Measuring scan performance and time

The following formula can be used to measure scan performance: (number live assets) X (number of ports to be scanned) X (maximum retries) / (minimum packets per second) / 60 seconds = minutes to scan

basic

Manipulating Scan Performance and Time

You can edit the scan template to change scan performance and time.

For example, for the following parameters:

  • 105 = live assets discovered (you can get that from a scan log)
  • 65535 = number of ports to be scanned (you can get that from the nmap params line in the scan log)
  • 1 = maximum retries (can be found in the nmap params line in the scan log)
  • 200 = Packets Per Second (can be found in the nmap params line in the scan log, look for the value after --min-rate)

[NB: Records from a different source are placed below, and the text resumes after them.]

Lemma referenced_elem rows t : t ∈ referenced_of rows ↔ ∃ a on, rows !! a = Some on ∧ is_Some (on !! t).
Proof.
  unfold referenced_of. rewrite elem_of_list_to_set, list_elem_of_bind. split.
  - intros (on & Ht & Hon). apply list_elem_of_fmap in Hon as ([a on'] & -> & Hon). apply elem_of_map_to_list in Hon. cbn in Ht. apply list_elem_of_fmap in Ht as ([t' l] & -> & Hl). apply elem_of_map_to_list in Hl.
    exists a, on'. split; [done|by eexists].
  - intros (a & on & Ha & [l Hl]). exists on. split; [apply list_elem_of_fmap; exists (t, l); split; [done|by apply elem_of_map_to_list]|].
    apply list_elem_of_fmap. exists (a, on). split; [done|by apply elem_of_map_to_list].
Qed.

(** ** Reading *)

(** The slots a table has. *)
Definition slots_of (m : LbMaps) (t : Z) (ss : list Z) : list (Z * LbBackend) := omap (fun s => b ← slots m !! (t, s); Some (s, b)) ss.

Lemma slots_of_elem m t ss s b : (s, b) ∈ slots_of m t ss ↔ s ∈ ss ∧ slots m !! (t, s) = Some b.
Proof.
  unfold slots_of. rewrite list_elem_of_omap. split.
  - intros (s' & Hs & Hb). destruct (slots m !! (t, s')) eqn:E; [|done]. cbn in Hb. by simplify_eq.
  - intros [Hs Hb]. exists s. rewrite Hb. done.
Qed.

Lemma slots_of_full m t ss : (∀ s, s ∈ ss → is_Some (slots m !! (t, s))) → length (slots_of m t ss) = length ss.
Proof.
  induction ss as [|s ss IH]; intros Hs; [done|]. destruct (Hs s ltac:(left)) as [b Hb]. unfold slots_of. cbn. rewrite Hb. cbn. f_equal. apply IH. intros s' ?. apply Hs. by right.
Qed.
(** C13. Whatever calls and restarts led to a core, where no two load balancers were
    registered on one address and no write of a changed table or removal failed, the
    datapath answers a packet for a registered service with a backend of the load balancer
    that has the service, answers nothing only where that load balancer has no backends,
    and answers nothing for a service no load balancer has; in both families. *)
Theorem lb_run_serves (w : W) (c : LbCore W) (cfg : Config) :
  lb_maps w = mkLbMaps ∅ ∅ ∅ → rtc lb_step (lb_new w) c →
  lb cfg = rows4 (lb_maps (lw c)) → lb6 cfg = rows6 (lb_maps (lw c)) → maglev cfg = slots (lb_maps (lw c)) →
  ∀ pkt off v sport dport p, 0 ≤ off →
    (∀ src dst, read_array 4 pkt (off + 12) = Some src → read_array 4 pkt (off + 16) = Some dst → l4_ports pkt off = Some (p, sport, dport) →
      answers c (v, Ipv4 dst) (if p =? 1 then 0 else dport, p) (lb_select_forward cfg pkt off v)) ∧
    (∀ src dst, read_array 16 pkt (off + 8) = Some src → read_array 16 pkt (off + 24) = Some dst → read_u8 pkt (off + 6) = Some p → p = 6 ∨ p = 17 →
      read_u16_be pkt (off + 40) = Some sport → read_u16_be pkt (off + 42) = Some dport →
      answers c (v, Ipv6 dst) (dport, p) (lb_select_forward_v6 cfg pkt off v)).
Proof.
  intros Hw Hr H4 H6 Hm pkt off v sport dport p Ho. pose proof (lb_run_inv w c Hw Hr) as Hi. split.
  - intros src dst Hs Hd Hl. unfold lb_select_forward. rewrite Hd, Hs, Hl. cbn [mbind option_bind]. rewrite H4. by apply (select_answers c cfg v (Ipv4 dst) (_, p)).
  - intros src dst Hs Hd Hp Hpp Hsp Hdp. rewrite (forward_select_v6 cfg pkt off v src dst sport dport p) by done. rewrite H6. by apply (select_answers c cfg v (Ipv6 dst) (dport, p)).
Qed.

(** An ICMP error about a balanced flow reaches the backend the flow is on: where it
    quotes the balanced address's reply to a client, the relay selects what the client's
    own packets select, in both families and whatever the maps hold. *)
Theorem lb_error_backend (cfg : Config) pkt off err eoff v src dst sport dport p :
  0 ≤ off → 0 ≤ eoff →
  (read_array 4 pkt (off + 12) = Some src → read_array 4 pkt (off + 16) = Some dst → l4_ports pkt off = Some (p, sport, dport) →
   quotes4 err eoff src dst sport dport p → lb_select_forward_icmp_error cfg err eoff v = lb_select_forward cfg pkt off v) ∧
  (read_array 16 pkt (off + 8) = Some src → read_array 16 pkt (off + 24) = Some dst → read_u8 pkt (off + 6) = Some p →
   read_u16_be pkt (off + 40) = Some sport → read_u16_be pkt (off + 42) = Some dport →
   quotes6 err eoff src dst sport dport p → lb_select_forward_icmp_error_v6 cfg err eoff v = lb_select_forward_v6 cfg pkt off v).
Proof.
  intros Ho Heo. split.
  - intros Hs Hd Hl Hq. rewrite (icmp_error_select _ _ _ _ src dst sport dport p Hq). unfold lb_select_forward. rewrite Hd, Hs, Hl. cbn [mbind option_bind].
    destruct Hq as (_ & _ & _ & _ & _ & [-> | ->] & _); done.
  - intros Hs Hd Hp Hsp Hdp Hq. rewrite (icmp_error_select_v6 _ _ _ _ src dst sport dport p Heo Hq). symmetry. apply forward_select_v6; try done. apply Hq.
Qed.

(** C18. A restart loses nothing but backends without a slot: from the maps a run from
    empty maps leaves, where they can be read, adoption succeeds and finds every load
    balancer with a service again, its address, table and ports, and its backends if they
    are no more than the 1021 slots of a table (of more, some hold no slot, and those are
    not found again); it finds no other; and every service lookup selects what it
    selected before. *)
Theorem lb_restart_roundtrip `{!LbWriterReads W} (w : W) (c : LbCore W) :
  lb_maps w = mkLbMaps ∅ ∅ ∅ → rtc lb_step (lb_new w) c →
  ∃ c' n, adopt_lbs (lb_new (lw c)) = (c', inr n) ∧ n = length (adopted_lbs c') ∧ lbs c' = ∅ ∧
    (∀ e, e ∈ all_lbs c → ports e ≠ [] → ∃ e', e' ∈ adopted_lbs c' ∧ addr e' = addr e ∧ e_table e' = e_table e ∧ (∀ p, p ∈ ports e' ↔ p ∈ ports e) ∧
      ((length (backends e) ≤ Z.to_nat TABLE_SIZE)%nat → backends e' ≡ₚ backends e)) ∧
    (∀ e', e' ∈ adopted_lbs c' → e_table e' < next_table_id c' ∧ ∃ e, e ∈ all_lbs c ∧ ports e ≠ [] ∧ addr e = addr e') ∧
    ∀ cfg cfg' k h, maglev cfg = slots (lb_maps (lw c)) → maglev cfg' = slots (lb_maps (lw c')) →
      select cfg' (row (lb_maps (lw c')) k) h = select cfg (row (lb_maps (lw c)) k) h.
Proof.
  intros Hw Hr. pose proof (lb_run_inv w c Hw Hr) as Hi. destruct (adopt_returns (lb_new (lw c))) as (c' & n & Ha). exists c', n.
  destruct (lb_adopt_spec c c' n Hi Ha) as (Hi' & Hl & Hn & Hrow & Hslot & Hfrom & Hto). split_and!; try done.
  - intros e He Hp. destruct (Hto e He Hp) as (e' & He' & H1 & H2 & _ & H3 & Hb). exists e'. split_and!; try done. intros Hlen. rewrite Hb. by apply recovered_backends.
  - intros e' He'. split; [apply (li_id _ _ _ (proj1 Hi')); unfold all_lbs; rewrite Hl, map_to_list_empty; done|]. destruct (Hfrom e' He') as (e & He & Hp & Hae & _). by exists e.
  - intros cfg cfg' k h Hm Hm'. rewrite Hrow. unfold select. destruct (row (lb_maps (lw c)) k) as [val|] eqn:Ek; [|done]. cbn [mbind option_bind].
    apply (li_rows _ _ _ (proj1 Hi)) in Ek as (e & p & He & Hp & -> & ->). destruct (Hto e He) as (e' & He' & _ & Ht & _); [intros E; rewrite E in Hp; by apply not_elem_of_nil in Hp|].
    cbn. rewrite Hm, Hm', <- Ht. destruct h as [h|]; [|done]. cbn. by apply Hslot.
Qed.

End claims.

(** ** Examples *)

Module lb_example.
Import sample lbmem.

Definition vip : list Z := [203; 0; 113; 80].
Definition lb_id : string := "203.0.113.80".
Definition backend : LbBackend := mkBackend vtep (replicate 12 0 ++ guest) vpc 0.

(** A load balancer with a backend, on any writer. *)
Definition created {W : Type} `{LbWriter W} (w : W) : LbCore W := (create_lb lb_id vpc (Ipv4 vip) edge [(80, 6)] (lb_new w)).1.
Definition filled {W : Type} `{LbWriter W} (w : W) : LbCore W := (add_lb_target lb_id backend (created w)).1.

Definition with_lb (m : LbMaps) (c : Config) : Config :=
  mkConfig (local c) (underlay_map c) (rows4 m) (rows6 m) (slots m) (nats c) (nat_ips c) (nat_owners c) (nats6 c) (nat_ips6 c) (nat_owners6 c)
    (routes c) (routes6 c) (port_meta c) (ifaces c) (ifaces6 c) (floating_ips c) (fw c) (fw_epoch c).

Definition request : list Z := tcp server vip 40000 80 2.

Lemma surj {A B : Type} (p : A * B) : p = (p.1, p.2).
Proof. by destruct p. Qed.

Lemma filled_run {W : Type} `{LbWriter W} (w : W) :
  forallb (fun e => Z.of_nat (length (backends e)) <? MAX) (all_lbs (created w)) = true → (add_lb_target lb_id backend (created w)).2 ≠ Some MapWrite → rtc lb_step (lb_new w) (filled w).
Proof.
  intros Hl Hr. eapply rtc_l; [|eapply rtc_once].
  - eapply (step_create lb_id vpc (Ipv4 vip) edge [(80, 6)]); [intros id' e He; cbn in He; by rewrite lookup_empty in He|apply surj].
  - eapply (step_add lb_id backend); [intros e He%list_elem_of_In; apply Z.ltb_lt, (proj1 (forallb_forall _ _) Hl e He)|apply surj|exact Hr].
Qed.

Lemma lb_run_serves_witness :
  let c := filled mem_empty in let cf := with_lb (lb_maps (lw c)) cfg in
  answers c (vpc, Ipv4 vip) (80, 6) (lb_select_forward cf request nat64.ETH_LEN vpc) ∧ lb_select_forward cf request nat64.ETH_LEN vpc = Some backend.
Proof.
  split; [|vm_compute; reflexivity].
  refine (proj1 (lb_run_serves mem_empty (filled mem_empty) (with_lb (lb_maps (lw (filled mem_empty))) cfg) eq_refl _ eq_refl eq_refl eq_refl request nat64.ETH_LEN vpc 40000 80 6 _) server vip _ _ _).
  - apply filled_run; vm_compute; [reflexivity|discriminate].
  - vm_compute. discriminate.
  - vm_compute. reflexivity.
  - vm_compute. reflexivity.
  - vm_compute. reflexivity.
Defined.

Lemma lb_error_backend_witness :
  let err := eth ++ ([69; 0; 0; 56; 0; 0; 0; 0; 64; 1; 0; 0] ++ server ++ vip) ++ [3; 4; 0; 0; 0; 0; 5; 120] ++ ([69; 0; 0; 40; 0; 0; 0; 0; 64; 6; 0; 0] ++ vip ++ server) ++ be16 80 ++ be16 40000 in
  let cf := with_lb (lb_maps (lw (filled mem_empty))) cfg in
  lb_select_forward_icmp_error cf err nat64.ETH_LEN vpc = lb_select_forward cf request nat64.ETH_LEN vpc ∧ lb_select_forward cf request nat64.ETH_LEN vpc = Some backend.
Proof.
  split; [|vm_compute; reflexivity]. apply (proj1 (lb_error_backend (with_lb (lb_maps (lw (filled mem_empty))) cfg) request nat64.ETH_LEN _ nat64.ETH_LEN vpc server vip 40000 80 6 ltac:(done) ltac:(done))); [vm_compute; reflexivity..|].
  split_and!; try (by vm_compute); [by exists 69|exists 3; split; [by vm_compute|by left]|by exists 69|by left].
Defined.

Import lbaya.

(** The kernel maps of a fresh node. *)
Definition kernel_empty : KernelLb := mkKernelLb (mkLbMaps ∅ ∅ ∅) 0.

Lemma lb_restart_roundtrip_witness :
  let c := @filled _ (aya_LbWriter (fun _ => false)) kernel_empty in
  ∃ c' n, @adopt_lbs _ (aya_LbWriter (fun _ => false)) (lb_new (lw c)) = (c', inr n) ∧ ∃ e', e' ∈ adopted_lbs c' ∧ addr e' = (vpc, Ipv4 vip) ∧ backends e' ≡ₚ [backend].
Proof.
  destruct (@lb_restart_roundtrip _ (aya_LbWriter (fun _ => false)) (aya_LbWriterLaws (fun _ => false)) aya_LbWriterReliable aya_LbWriterReads kernel_empty (@filled _ (aya_LbWriter (fun _ => false)) kernel_empty) eq_refl) as (c' & n & Ha & _ & _ & Hall & _).
  - apply filled_run; vm_compute; [reflexivity|discriminate].
  - exists c', n. split; [exact Ha|]. destruct (Hall (mkLbEntry vpc (Ipv4 vip) edge [(80, 6)] 1 [] [backend])) as (e' & He' & Hadd & _ & _ & Hb).
    + apply list_elem_of_In. vm_compute. by left.
    + discriminate.
    + exists e'. split_and!; [exact He'|exact Hadd|apply Hb; vm_compute; lia].
Defined.

End lb_example.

105 (number live assets) X 65535 (number of ports to be scanned) X 1 (maximum retries) / 200 (minimum packets per second) / 60 seconds = 1146.86 minutes to scan

In the example above, that scan template will require 19 hours to complete. So, if you need a scan to complete in a 4 hour window, for example, you have to change the template to make that happen.

  • You can reduce retries to 0, which gives zero margin for error but will double scan performance.
  • You can increase minimum packets per second. For each doubling you double scan performance. So, for example, increasing from 200 to 400 minimum packets per second gives you 573 minutes instead of 1146 minutes.
  • You can decrease the TCP ports being scanned. Whether you need to scan all 64,000 depends on why you're running the scan. For example, PCI requires scanning all 64,000 ports.